Problem description: The required output is the lines below from the line containing "List.filter (fun r => replicaReadable" to the line containing "<| rsPrimaryReplicaID := rsPrimaryReplicaID", inclusive, retyped exactly. No other lines belong in it.

Data for review:

(** ** coordinator.go *)

Definition toTarget (replica : ReplicaDescriptor) : ReplicaTarget :=
  mkReplicaTarget (rdNodeID replica) (rdReplicaID replica) (rdRole replica) (rdFailureDomain replica).

Definition healthy (node : NodeMembershipRecord) : bool :=
  String.eqb (nmHealthState node) "" || String.eqb (nmHealthState node) NodeHealthHealthy
  || String.eqb (nmHealthState node) NodeHealthSuspect.

Definition replicaWritable (replica : ReplicaDescriptor) (nodes : gmap string NodeMembershipRecord)
  : bool :=
  match nodes !! rdNodeID replica with
  | None => true
  | Some node =>
      if negb (String.eqb (nmLifecycleState node) "")
         && negb (String.eqb (nmLifecycleState node) NodeLifecycleActive) then false
      else healthy node
  end.

Definition replicaReadable (replica : ReplicaDescriptor) (nodes : gmap string NodeMembershipRecord)
  : bool :=
  match nodes !! rdNodeID replica with
  | None => true
  | Some node =>
      if String.eqb (nmLifecycleState node) NodeLifecycleRemoved
         || String.eqb (nmLifecycleState node) NodeLifecycleJoining then false
      else healthy node
  end.

Definition writableReplicas (replicas : list ReplicaDescriptor)
    (nodes : gmap string NodeMembershipRecord) : list ReplicaDescriptor :=
  List.filter (fun r => replicaWritable r nodes) replicas.

Definition readableReplicas (replicas : list ReplicaDescriptor)
    (nodes : gmap string NodeMembershipRecord) : list ReplicaDescriptor :=
  List.filter (fun r => replicaReadable r nodes) replicas.

(** [findPrimary], [None] for its errors. *)
Definition findPrimary (primaryReplicaID : string) (replicas : list ReplicaDescriptor)
  : option ReplicaTarget :=
  if String.eqb primaryReplicaID "" then None else
  option_map toTarget
    (List.find (fun r => String.eqb (rdReplicaID r) primaryReplicaID
                         || String.eqb (rdRole r) ReplicaRolePrimary) replicas).

Definition buildWriteTargets (replicaSet : ReplicaSetState) (nodes : gmap string NodeMembershipRecord)
  : result pipeline_error (ReplicaTarget * list ReplicaTarget) :=
  if zlen (rsReplicas replicaSet) =? 0 then Err (NoReplicas (rsReplicaSetID replicaSet)) else
  match writableReplicas (rsReplicas replicaSet) nodes with
  | [] => Err (NoWritableReplicas (rsReplicaSetID replicaSet))
  | (first :: _) as candidates =>
      let primary := match findPrimary (rsPrimaryReplicaID replicaSet) candidates with
                     | Some p => p
                     | None => toTarget first
                     end in
      Ok (primary, primary :: map toTarget
            (List.filter (fun r => negb (String.eqb (rdReplicaID r) (rtReplicaID primary))) candidates))
  end.

Definition buildReadTargets (replicaSet : ReplicaSetState) (nodes : gmap string NodeMembershipRecord)
  : result pipeline_error (ReplicaTarget * list ReplicaTarget) :=
  match readableReplicas (rsReplicas replicaSet) nodes with
  | [] => Err (NoReadableReplicas (rsReplicaSetID replicaSet))
  | candidates =>
      '(primary, targets) ← buildWriteTargets
         (zero_ReplicaSetState <| rsReplicaSetID := rsReplicaSetID replicaSet |>
            <| rsPrimaryReplicaID := rsPrimaryReplicaID replicaSet |>
            <| rsWriteQuorum := rsWriteQuorum replicaSet |> <| rsReplicas := candidates |>) ∅;
      match targets with
      | [] => Err (NoReadableTargets (rsReplicaSetID replicaSet))
      | _ :: fallbacks => Ok (primary, fallbacks)
      end
  end.

Definition overlapAllocationPagesForExtent (pages : list ResolvedAllocationPage)
    (extent : ExtentMappingRecord) : list ResolvedAllocationPage :=
  if (zlen pages =? 0) || (emLengthBytes extent =? 0) then [] else
  let extentStart := emLogicalOffset extent in
  let extentEnd := add64 (emLogicalOffset extent) (emLengthBytes extent) in
  List.filter (fun page =>
    let pageStart := mul64 (raRangeStartChunk page) (apChunkSizeBytes (raPage page)) in
    let pageEnd := mul64 (raRangeEndChunk page) (apChunkSizeBytes (raPage page)) in
    negb ((pageEnd <=? extentStart) || (extentEnd <=? pageStart))) pages.

(** One extent of [PlanWriteWithStats] and [buildWritePlanFromResolved]. *)
Definition extent_write_plan (placement : ResolvedExtentPlacement)
    (allocationPages : list ResolvedAllocationPage) (chunkSizeBytes : Z) (copyOnWrite : bool)
  : result pipeline_error ExtentWritePlan :=
  let set := reReplicaSet placement in
  let extent := reExtentMapping placement in
  '(primary, targets) ← buildWriteTargets set (reNodes placement);
  if wrap32 (zlen targets) <? rsWriteQuorum set then Err (InsufficientReplicas (emExtentID extent)) else
  let pages := overlapAllocationPagesForExtent allocationPages extent in
  Ok (mkExtentWritePlan extent (emPlacementRef extent) (rsReplicaSetID set) primary targets
        (rsWriteQuorum set) (rsEpoch set) (emRevision extent) pages chunkSizeBytes copyOnWrite
        (if copyOnWrite then pages else [])).

Fixpoint write_plans (resolved : list ResolvedExtentPlacement)
    (allocationPages : list ResolvedAllocationPage) (chunkSizeBytes : Z) (copyOnWrite : bool)
  : result pipeline_error (list ExtentWritePlan) :=
  match resolved with
  | [] => Ok []
  | placement :: resolved =>
      plan ← extent_write_plan placement allocationPages chunkSizeBytes copyOnWrite;
      rest ← write_plans resolved allocationPages chunkSizeBytes copyOnWrite;
      Ok (plan :: rest)
  end.

Definition buildWritePlanFromResolved (volumeID : string) (resolved : list ResolvedExtentPlacement)
    (allocationPages : list ResolvedAllocationPage) (chunkSizeBytes : Z)
  : result pipeline_error WritePlan :=
  extents ← write_plans resolved allocationPages chunkSizeBytes false;
  Ok (mkWritePlan volumeID extents).

Fixpoint read_plans (resolved : list ResolvedExtentPlacement)
    (allocationPages : list ResolvedAllocationPage) (chunkSizeBytes : Z)
  : result pipeline_error (list ExtentReadPlan) :=
  match resolved with
  | [] => Ok []
  | placement :: resolved =>
      let set := reReplicaSet placement in
      let extent := reExtentMapping placement in
      '(primary, fallbacks) ← buildReadTargets set (reNodes placement);
      rest ← read_plans resolved allocationPages chunkSizeBytes;
      Ok (mkExtentReadPlan extent (emPlacementRef extent) (rsReplicaSetID set) primary fallbacks
            (rsEpoch set) (emRevision extent)
            (overlapAllocationPagesForExtent allocationPages extent) chunkSizeBytes :: rest)
  end.

Definition buildReadPlanFromResolved (volumeID : string) (resolved : list ResolvedExtentPlacement)
    (allocationPages : list ResolvedAllocationPage) (chunkSizeBytes : Z)
  : result pipeline_error ReadPlan :=
  extents ← read_plans resolved allocationPages chunkSizeBytes;
  Ok (mkReadPlan volumeID extents).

Output below:
  List.filter (fun r => replicaReadable r nodes) replicas.

(** [findPrimary], [None] for its errors. *)
Definition findPrimary (primaryReplicaID : string) (replicas : list ReplicaDescriptor)
  : option ReplicaTarget :=
  if String.eqb primaryReplicaID "" then None else
  option_map toTarget
    (List.find (fun r => String.eqb (rdReplicaID r) primaryReplicaID
                         || String.eqb (rdRole r) ReplicaRolePrimary) replicas).

Definition buildWriteTargets (replicaSet : ReplicaSetState) (nodes : gmap string NodeMembershipRecord)
  : result pipeline_error (ReplicaTarget * list ReplicaTarget) :=
  if zlen (rsReplicas replicaSet) =? 0 then Err (NoReplicas (rsReplicaSetID replicaSet)) else
  match writableReplicas (rsReplicas replicaSet) nodes with
  | [] => Err (NoWritableReplicas (rsReplicaSetID replicaSet))
  | (first :: _) as candidates =>
      let primary := match findPrimary (rsPrimaryReplicaID replicaSet) candidates with
                     | Some p => p
                     | None => toTarget first
                     end in
      Ok (primary, primary :: map toTarget
            (List.filter (fun r => negb (String.eqb (rdReplicaID r) (rtReplicaID primary))) candidates))
  end.

Definition buildReadTargets (replicaSet : ReplicaSetState) (nodes : gmap string NodeMembershipRecord)
  : result pipeline_error (ReplicaTarget * list ReplicaTarget) :=
  match readableReplicas (rsReplicas replicaSet) nodes with
  | [] => Err (NoReadableReplicas (rsReplicaSetID replicaSet))
  | candidates =>
      '(primary, targets) ← buildWriteTargets
         (zero_ReplicaSetState <| rsReplicaSetID := rsReplicaSetID replicaSet |>
            <| rsPrimaryReplicaID := rsPrimaryReplicaID replicaSet |>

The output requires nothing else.